Mais cette année, un autre type de campagne de la journée de la mère a franchi le bruit: «Doordad» de Doordash. La perspicacité au cœur de la campagne a été fidèle à des centaines de milliers de mères (et de pères!) Qui entendent «Moooooom!» Un million de fois par jour: même en équitable, «50-50» des ménages parentaux, les mamans sont souvent les parents par défaut.
Soutenu par une étude de l’Université de Syracuse en 2023 qui a trouvé que les écoles contactent les mamans, même lorsque les papas sont répertoriés également sur les formulaires, «Doordad» a renversé le script en reconnaissant ce dont maman a vraiment besoin est une rupture de la constante. Doordash a donc mis leur argent là où se trouve sa bouche, allant au-delà des clichés pour aider réellement – avec des fleurs et une journée sans décision.
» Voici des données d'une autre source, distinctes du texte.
(* ===== verification/Frame.v ===== *)
(** * What the library leaves alone

    The operations on expectations and blocks change memory, messages and the
    source locations; none of them changes the control state of the runner:
    the static list heads, the signal dispositions, the flags, the variables of
    the tests and the environment; nor do they print to stdout or change the
    output format. *)
From S2P Require Import Prelude CMonad CString ListNode World Report Memory SymbolMap Mock FloatCompare Alloc.

(** The heads of the three expectation stores. *)
Definition store_heads : list ptr :=
  [global_function_result_map_head; global_function_parameter_map_head; global_call_ordering_head].

(** Whether a list node is at [h]. *)
Definition node_at (w : World) (h : ptr) : bool := bool_decide (is_Some (blocks w !! h ≫= block_node)).

(** The output format selected by [cmocka_set_message_output], when the
    environment does not select one. *)
Definition chosen_output (w : World) : option Z :=
  match environ w !! "CMOCKA_MESSAGE_OUTPUT" with None => Some (global_msg_output w) | Some _ => None end.

(** The control state, with what was printed to stdout and the output format. *)
Definition control (w : World)
    : list bool * gmap Z SignalFunction * list SignalFunction * Z * Z * Z * gmap ptr ptr * gmap string string *
      string * option Z :=
  (node_at w <$> store_heads, signal_handlers w, default_signal_functions w, global_running_test w, global_skip_test w,
   global_stop_test w, state_vars w, environ w, stdout_text w, chosen_output w).

(** [m] never changes the control state, however it ends. *)
Definition keeps {A} (m : CM A) : Prop := forall w, control (m w).2 = control w.

Create HintDb keeps discriminated.
#[export] Hint Constants Opaque : keeps.

Section rules.
Context {A B : Type}.
Implicit Types w : World.

Lemma keeps_ret (a : A) : keeps (mret a).
Proof. done. Qed.
Lemma keeps_fails (o : forall B, outcome B) : keeps (@fails World A o).
Proof. done. Qed.
Lemma keeps_bind (m : CM A) (k : A -> CM B) : keeps m -> (forall a, keeps (k a)) -> keeps (m ≫= k).
Proof.
  intros Hm Hk w. specialize (Hm w). rewrite bind_eq. destruct (m w) as [[a| | | | | |] w']; cbn in *; try done.
  by rewrite Hk.
Qed.
Lemma keeps_gets (g : World -> A) : keeps (gets g).
Proof. done. Qed.
Lemma keeps_deref (g : World -> option A) : keeps (deref g).
Proof. intros w. unfold deref. by destruct (g w). Qed.
Lemma keeps_modify g : (forall w, control (g w) = control w) -> keeps (modify g).
Proof. intros Hg w. apply Hg. Qed.
Lemma keeps_when b (m : CM unit) : keeps m -> keeps (when b m).
Proof. by destruct b. Qed.

(** The control state after a run. *)
Lemma keeps_run (m : CM A) w r w' : keeps m -> m w = (r, w') -> control w' = control w.
Proof. intros Hm R. specialize (Hm w). by rewrite R in Hm. Qed.
End rules.

#[export] Hint Resolve keeps_ret keeps_fails keeps_gets keeps_deref : keeps.

(** Walk down a computation. *)
Ltac keeps_step :=
  lazymatch goal with
  | |- keeps (_ ≫= _) => apply keeps_bind; [|intros ?]
  | |- keeps (modify _) => apply keeps_modify; intros ?
  | |- keeps (when _ _) => apply keeps_when
  | |- keeps (let _ := _ in _) => cbv zeta
  | |- keeps (if ?b then _ else _) => destruct b
  | |- keeps (match ?x with _ => _ end) => destruct x
  | |- _ => solve [eauto with keeps nocore|eauto|done]
  end.
Ltac keeps := intros; repeat keeps_step.

Section library.
Context `{!Platform}.

Lemma keeps_print_error s : keeps (print_error s).
Proof. done. Qed.
Lemma keeps_vcmocka_print_error s : keeps (vcmocka_print_error s).
Proof. unfold vcmocka_print_error. keeps. Qed.
#[local] Hint Resolve keeps_print_error keeps_vcmocka_print_error : keeps.
Lemma keeps_cmocka_print_error s : keeps (cmocka_print_error s).
Proof. unfold cmocka_print_error. keeps. Qed.
Lemma keeps_cm_get_output : keeps cm_get_output.
Proof.
  intros w. unfold cm_get_output. destruct (env_checked w); [done|].
  destruct (environ w !! "CMOCKA_MESSAGE_OUTPUT") as [env|] eqn:E; [|done].
  repeat (split_match; try done); unfold control, chosen_output; cbn; by rewrite E.
Qed.
#[local] Hint Resolve keeps_cmocka_print_error keeps_cm_get_output : keeps.
Lemma keeps_exit_test b : keeps (exit_test b).
Proof. unfold exit_test, libc_abort, longjmp, libc_exit. keeps. Qed.
#[local] Hint Resolve keeps_exit_test : keeps.
Lemma keeps_fail file_ lno : keeps (_fail file_ lno).
Proof. unfold _fail, libc_exit. keeps. Qed.
#[local] Hint Resolve keeps_fail : keeps.
Lemma keeps_additional_msg s : keeps (_additional_msg s).
Proof. unfold _additional_msg. keeps. Qed.
#[local] Hint Resolve keeps_additional_msg : keeps.
Lemma keeps_assert_ptr a b file_ lno msg : keeps (_assert_ptr_not_equal_msg a b file_ lno msg).
Proof. unfold _assert_ptr_not_equal_msg, ptr_values_not_equal_display_error. keeps. Qed.
#[local] Hint Resolve keeps_assert_ptr : keeps.
Lemma keeps_assert_non_null lno p : keeps (assert_non_null lno p).
Proof. unfold assert_non_null. keeps. Qed.
Lemma keeps_assert_true lno e b : keeps (assert_true lno e b).
Proof. unfold assert_true, _assert_true. keeps. Qed.
#[local] Hint Resolve keeps_assert_non_null keeps_assert_true : keeps.

(** *** Lists *)

Lemma node_at_put w p n h : node_at (put_node p n w) h = node_at w h.
Proof.
  unfold node_at, put_node, world_heap, world_put_node. destruct (blocks w !! p) as [b|] eqn:Hb; [cbn|done].
  destruct (decide (p = h)) as [->|]; [|by rewrite lookup_insert_ne].
  rewrite lookup_insert_eq, Hb. apply bool_decide_ext. cbn. by destruct b.
Qed.

Lemma keeps_update_node p f : keeps (update_node p f).
Proof.
  unfold update_node. keeps. unfold control, store_heads. cbn [fmap list_fmap]. rewrite !node_at_put.
  unfold put_node, world_heap, world_put_node. match goal with |- context [blocks ?w !! _] => by destruct (blocks w !! p) end.
Qed.
#[local] Hint Resolve keeps_update_node : keeps.
Lemma keeps_free p : keeps (free p).
Proof.
  intros w. unfold free. destruct (p =? NULL); [done|]. destruct (owned w p) eqn:Ho; [|done].
  unfold owned, world_heap, world_owned in Ho. apply andb_true_iff in Ho as [Hp%Z.leb_le _].
  cbn [snd]. unfold control, drop, world_heap, world_drop. cbn. unfold node_at. cbn.
  rewrite !lookup_delete_ne; [done|intros ->; done..].
Qed.
#[local] Hint Resolve keeps_free : keeps.
Lemma keeps_get_value p : keeps (get_value p).
Proof. unfold get_value. keeps. Qed.
Lemma keeps_get_next p : keeps (get_next p).
Proof. unfold get_next. keeps. Qed.
Lemma keeps_get_prev p : keeps (get_prev p).
Proof. unfold get_prev. keeps. Qed.
Lemma keeps_get_refcount p : keeps (get_refcount p).
Proof. unfold get_refcount. keeps. Qed.
Lemma keeps_assert_at lno p : keeps (assert_non_null_at (S:=World) lno p).
Proof. apply keeps_assert_non_null. Qed.
#[local] Hint Resolve keeps_get_value keeps_get_next keeps_get_prev keeps_get_refcount keeps_assert_at : keeps.
Lemma keeps_list_initialize p : keeps (list_initialize p).
Proof. unfold list_initialize, set_value, set_next, set_prev, set_refcount. keeps. Qed.
Lemma keeps_list_remove p c : (forall f v, c = Some f -> keeps (f v)) -> keeps (list_remove p c).
Proof. intros Hc. unfold list_remove, set_next, set_prev. keeps. Qed.
Lemma keeps_list_remove_free p c : (forall f v, c = Some f -> keeps (f v)) -> keeps (list_remove_free p c).
Proof. intros Hc. unfold list_remove_free. keeps; by apply keeps_list_remove. Qed.
Lemma keeps_list_empty p : keeps (list_empty p).
Proof. unfold list_empty. keeps. Qed.
#[local] Hint Resolve keeps_list_initialize keeps_list_empty : keeps.
Lemma keeps_list_free h c : (forall f v, c = Some f -> keeps (f v)) -> keeps (list_free h c).
Proof.
  intros Hc. assert (forall n, keeps (list_free_loop n h c)) as Hl.
  { induction n as [|n IH]; cbn [list_free_loop]; [apply keeps_fails|]. keeps; by apply keeps_list_remove_free. }
  unfold list_free. keeps.
Qed.

(** *** Symbol maps *)

Lemma keeps_free_value v : keeps (free_value v).
Proof. unfold free_value. keeps. Qed.
#[local] Hint Resolve keeps_free_value : keeps.
Lemma keeps_cleanup_value f v : Some free_value = Some f -> keeps (f v).
Proof. intros [= <-]. apply keeps_free_value. Qed.
Lemma keeps_cleanup_none (f : ptr -> CM unit) v : None = Some f -> keeps (f v).
Proof. done. Qed.
#[local] Hint Resolve keeps_cleanup_value keeps_cleanup_none keeps_list_remove_free keeps_list_free : keeps.
Lemma keeps_free_symbol_map_value n v : keeps (free_symbol_map_value n v).
Proof.
  revert v. induction n as [|n IH]; intros v; cbn [free_symbol_map_value]; keeps.
  apply keeps_list_free. by intros f x [= <-].
Qed.
Lemma keeps_load_smv p : keeps (load_smv p).
Proof. unfold load_smv. keeps. Qed.
#[local] Hint Resolve keeps_free_symbol_map_value keeps_load_smv : keeps.
Lemma keeps_cleanup_map n f v : Some (free_symbol_map_value n) = Some f -> keeps (f v).
Proof. intros [= <-]. apply keeps_free_symbol_map_value. Qed.
#[local] Hint Resolve keeps_cleanup_map : keeps.

Lemma keeps_remove_from_list_loop n h c x : keeps (remove_always_return_values_from_list_loop n h c x).
Proof.
  revert c x. induction n as [|n IH]; intros c x; cbn [remove_always_return_values_from_list_loop]; keeps.
Qed.
Lemma keeps_remove_always n : forall h, keeps (remove_always_return_values h n).
Proof.
  induction n as [|n IH]; intros h; cbn [remove_always_return_values]; [unfold undef; keeps|].
  keeps. generalize (S a2). intros k. revert a1. induction k as [|k IHk]; intros c; cbn [remove_always_loop]; keeps.
Qed.
Lemma keeps_leftover_list n h c m k : keeps (leftover_list_loop n h c m k).
Proof. revert c k. induction n as [|n IH]; intros c k; cbn [leftover_list_loop]; keeps. Qed.
Lemma keeps_leftover_values n h c : keeps (leftover_values_loop n h c).
Proof. revert c. induction n as [|n IH]; intros c; cbn [leftover_values_loop]; keeps. Qed.
#[local] Hint Resolve keeps_remove_from_list_loop keeps_remove_always keeps_leftover_list keeps_leftover_values : keeps.
Lemma keeps_check_leftover n : forall h m, keeps (check_for_leftover_values h m n).
Proof.
  induction n as [|n IH]; intros h m; cbn [check_for_leftover_values]; [unfold undef; keeps|].
  keeps. generalize (S a2) 0. intros k. revert a1. induction k as [|k IHk]; intros c z; cbn [check_leftover_loop]; keeps.
Qed.
#[local] Hint Resolve keeps_check_leftover : keeps.

(** *** The life cycle *)

Lemma keeps_initialize_testing : keeps initialize_testing.
Proof. unfold initialize_testing, initialize_source_location. keeps. Qed.
Lemma keeps_has_leftover_values : keeps has_leftover_values.
Proof.
  unfold has_leftover_values, remove_always_return_values_from_list, check_for_leftover_values_list. keeps.
Qed.
#[local] Hint Resolve keeps_has_leftover_values : keeps.
Lemma keeps_fail_if_leftover_values : keeps fail_if_leftover_values.
Proof. unfold fail_if_leftover_values. keeps. Qed.
Lemma keeps_teardown_testing : keeps teardown_testing.
Proof. unfold teardown_testing, initialize_source_location. keeps. Qed.

(** *** Blocks *)

Lemma keeps_get_list : keeps get_allocated_blocks_list.
Proof. unfold get_allocated_blocks_list, set_value. keeps. Qed.
#[local] Hint Resolve keeps_get_list : keeps.
Lemma keeps_check_point : keeps check_point_allocated_blocks.
Proof. unfold check_point_allocated_blocks. keeps. Qed.
Lemma keeps_load_info p : keeps (load_info p).
Proof. unfold load_info. keeps. Qed.
#[local] Hint Resolve keeps_load_info : keeps.
Lemma keeps_display h : keeps (display_allocated_blocks h).
Proof.
  unfold display_allocated_blocks. keeps. generalize (S a3) 0. intros k. revert a1.
  induction k as [|k IHk]; intros c z; cbn [display_blocks_loop]; keeps.
Qed.
Lemma keeps_check_guard n g p i file_ lno : keeps (check_guard n g p i file_ lno).
Proof. revert g. induction n as [|n IH]; intros g; cbn [check_guard]; unfold guard_corrupt; keeps. Qed.
#[local] Hint Resolve keeps_display keeps_check_guard : keeps.
Lemma keeps_memset_region p v n : keeps (memset_region p v n).
Proof. intros w. unfold memset_region. by repeat case_match. Qed.
Lemma keeps_libc_free p : keeps (libc_free p).
Proof. intros w. unfold libc_free. by repeat case_match. Qed.
#[local] Hint Resolve keeps_memset_region keeps_libc_free keeps_list_remove : keeps.
Lemma keeps_test_free p file_ lno : keeps (_test_free p file_ lno).
Proof. unfold _test_free. keeps. Qed.
#[local] Hint Resolve keeps_test_free : keeps.
Lemma keeps_free_allocated h : keeps (free_allocated_blocks h).
Proof.
  unfold free_allocated_blocks. keeps. generalize (S a3). intros k. revert a1.
  induction k as [|k IHk]; intros c; cbn [free_blocks_loop]; keeps.
Qed.
#[local] Hint Resolve keeps_free_allocated : keeps.
Lemma keeps_fail_if_blocks cp name : keeps (fail_if_blocks_allocated cp name).
Proof. unfold fail_if_blocks_allocated. keeps. Qed.
End library.

#[export] Hint Resolve keeps_print_error keeps_cmocka_print_error keeps_cm_get_output keeps_exit_test keeps_fail
  keeps_initialize_testing keeps_has_leftover_values keeps_fail_if_leftover_values keeps_teardown_testing
  keeps_check_point keeps_fail_if_blocks : keeps.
Le succès de «Doordad» souligne une vérité culturelle plus profonde et une opportunité pour les marques. Pourquoi romantialisons-nous la maternité pendant un jour par an, seulement pour ignorer les vraies mamans du travail implacables portent les 364 autres? Pourquoi continuons-nous à renforcer les rituels qui font littéralement le moins, tout en ne défierant pas les systèmes qui rendent la maternité implacable? (Bien sûr, c’est aussi joyeux et beau et mis à la terre, mais la réticence à reconnaître l’autre côté est un cycle que beaucoup de mamans, comme moi, veulent arrêter!)
La journée mère est désormais une industrie de 35 milliards de dollars, ce qui en fait l’une des vacances les plus importantes de l’année. Et pourtant, la réalité vécue pour de nombreuses mamans est toujours façonnée par ce que les sociologues appellent «le deuxième quart de travail» », le travail de soins non rémunéré, non rémunéré et ininterrompu, il est souvent surtout sur la valeur de McKinsey, If If Not Treat Work pour, il ne serait pas de la valeur de McKinsey, If Not Work pour, à l’échelle mondiale.
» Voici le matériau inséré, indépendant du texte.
(** Teardown empties the stores and frees everything they held, and nothing
    else. *)
Lemma teardown_testing_at w R P C a :
  mocks_at w R P C a ->
  exists w', teardown_testing w = (Ret tt, w') /\ mocks w' no_expectations /\
    (forall x, x ∈ fp 1 R ++ fp 2 P ++ fp 0 C -> gone w' x) /\
    (forall x, x ∉ all_regions R P C ->
       blocks w' !! x = blocks w !! x /\ infos w' !! x = infos w !! x) /\
    heap_kept w w'.
Proof.
  intros Hm. pose proof (m_apart _ _ _ _ _ Hm) as Hap. unfold teardown_testing.
  destruct (store_teardown holds_return 1 w _ R _ (m_R _ _ _ _ _ Hm)) as (w1 & R1 & Hst1 & Hev1 & Hg1 & Hf1).
  mrun R1.
  assert (mocks_at w1 ([] : list (Entry (shape 0))) P C (mkExpectations [] (params a) (calls a))) as Hm1.
  { eapply (mocks_at_R w R P C a); [exact Hm|exact Hst1|exact Hev1|]. left. by left. }
  mrun (set_location_run set_global_last_mock_value_location w1). set (w1' := set_global_last_mock_value_location _ w1).
  assert (mocks_at w1' ([] : list (Entry (shape 0))) P C (mkExpectations [] (params a) (calls a))) as Hm1'
    by (by apply (same_mem_mocks_at w1)).
  destruct (store_teardown holds_check 2 w1' _ P _ (m_P _ _ _ _ _ Hm1')) as (w2 & R2 & Hst2 & Hev2 & Hg2 & Hf2).
  mrun R2.
  assert (mocks_at w2 ([] : list (Entry (shape 0))) ([] : list (Entry (shape 1))) C (mkExpectations [] [] (calls a))) as Hm2.
  { eapply (mocks_at_P w1' _ P C (mkExpectations [] (params a) (calls a))); [exact Hm1'|exact Hst2|exact Hev2|]. left. by left. }
  mrun (set_location_run set_global_last_parameter_location w2). set (w2' := set_global_last_parameter_location _ w2).
  assert (mocks_at w2' ([] : list (Entry (shape 0))) ([] : list (Entry (shape 1))) C (mkExpectations [] [] (calls a))) as Hm2'
    by (by apply (same_mem_mocks_at w2)).
  destruct (store_teardown holds_call 0 w2' _ C _ (m_C _ _ _ _ _ Hm2')) as (w3 & R3 & Hst3 & Hev3 & Hg3 & Hf3).
  mrun R3. rewrite set_location_run. eexists. split; [done|].
  assert (forall X u u' x, mem_frame X u u' -> (x ∉ X) -> gone u x -> gone u' x) as Hkeep
    by (intros; by eapply gone_frame).
  unfold all_regions. apply NoDup_app in Hap as (_ & Hd1 & (_ & Hd2 & _)%NoDup_app).
  split_and!.
  - exists [], [], []. apply (same_mem_mocks_at w3); [done|].
    eapply (mocks_at_C w2' _ _ C (mkExpectations [] [] (calls a))); [exact Hm2'|exact Hst3|exact Hev3|]. left. by left.
  - intros x Hx. assert (gone w3 x) as [G1 G2]; [|split; [exact G1|exact G2]].
    apply elem_of_app in Hx as [Hx|[Hx|Hx]%elem_of_app]; [| |by apply Hg3].
    + assert (x ∉ (global_function_parameter_map_head :: fp 2 P) ++ (global_call_ordering_head :: fp 0 C))
        as Hno by (apply Hd1; by right).
      apply (Hkeep _ w2' _ _ Hf3); [intros Hin; apply Hno, elem_of_app; by right|].
      apply (Hkeep _ w1' w2 _ Hf2); [intros Hin; apply Hno, elem_of_app; by left|]. by apply Hg1.
    + apply (Hkeep _ w2' _ _ Hf3); [apply Hd2; by right|]. by apply Hg2.
  - intros x Hx. rewrite !not_elem_of_app in Hx. destruct Hx as (HxR & HxP & HxC).
    destruct Hf1 as [_ Hf1], Hf2 as [_ Hf2], Hf3 as [_ Hf3].
    destruct (Hf1 x HxR) as [B1 I1], (Hf2 x HxP) as [B2 I2], (Hf3 x HxC) as [B3 I3].
    split; [exact (eq_trans B3 (eq_trans B2 B1))|exact (eq_trans I3 (eq_trans I2 I1))].
  - transitivity w1; [eapply store_heap_kept; [apply (m_R _ _ _ _ _ Hm)|done..]|].
    transitivity w1'; [done|]. transitivity w2; [eapply store_heap_kept; [apply (m_P _ _ _ _ _ Hm1')|done..]|].
    transitivity w2'; [done|]. transitivity w3; [eapply store_heap_kept; [apply (m_C _ _ _ _ _ Hm2')|done..]|]. done.
Qed.
End proofs.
Jeanne est une journaliste de 27 ans qui se passionne pour le cinéma et la culture pop. Elle adore dévorer des séries Netflix et se tenir au courant des dernières news sur les célébrités du moment. Jeanne a toujours été intéressée par l’écriture, et elle aime travailler comme journaliste car cela lui permet de partager sa passion pour la narration avec les autres.